* **Provided entries**
(** * dlnap: the XML-to-tree parser, the path query, the device descriptor,
      the SOAP control channel and the SSDP discovery loop of
      [dlnap/__init__.py], embedded as Rocq functions.

    Python [str] values are lists of Unicode code points, [bytes] values are
    lists of octets.  Exceptions are an explicit result type; calls into the
    network and into the [re], [urllib] and codec libraries are fields of a
    [World] record. *)

From Stdlib Require Import List NArith ZArith Bool Arith Lia.
From Stdlib Require String Ascii DecimalString.
Import ListNotations.
Import String.StringSyntax.
Delimit Scope string_scope with string.

Set Implicit Arguments.

(** ** Python strings *)

Module PyStr.

(** A code point. *)
Definition char := N.
(** A Python [str]. *)
Definition str := list char.
(** A Python [bytes]. *)
Definition bytes := list N.

(** ASCII literals. *)
Definition py (s : String.string) : str :=
  map Ascii.N_of_ascii (String.list_ascii_of_string s).
Arguments py s%_string.

Definition ch_lt : char := 60%N.      (* '<' *)
Definition ch_gt : char := 62%N.      (* '>' *)
Definition ch_space : char := 32%N.   (* ' ' *)
Definition ch_slash : char := 47%N.   (* '/' *)
Definition ch_quote : char := 34%N.   (* the double quote *)
Definition ch_cr : char := 13%N.
Definition ch_nl : char := 10%N.
Definition ch_at : char := 64%N.      (* '@' *)
Definition ch_eq : char := 61%N.      (* '=' *)

Fixpoint str_eqb (a b : str) : bool :=
  match a, b with
  | [], [] => true
  | c :: a', d :: b' => N.eqb c d && str_eqb a' b'
  | _, _ => false
  end.

(** [x.startswith(p)] *)
Fixpoint startswith (x p : str) : bool :=
  match p, x with
  | [], _ => true
  | c :: p', d :: x' => N.eqb c d && startswith x' p'
  | _ :: _, [] => false
  end.

(** [x.endswith(p)] *)
Definition endswith (x p : str) : bool := startswith (rev x) (rev p).

(** [v[:-n]] for a positive literal [n]; Python gives [''] for [v[:-0]]. *)
Definition slice_to_neg (v : str) (n : nat) : str :=
  match n with
  | 0 => []
  | _ => firstn (length v - n) v
  end.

* **Activity**
Show all lines above holding the word "endswith".

* **Your solution**
(** [x.endswith(p)] *)
Definition endswith (x p : str) : bool := startswith (rev x) (rev p).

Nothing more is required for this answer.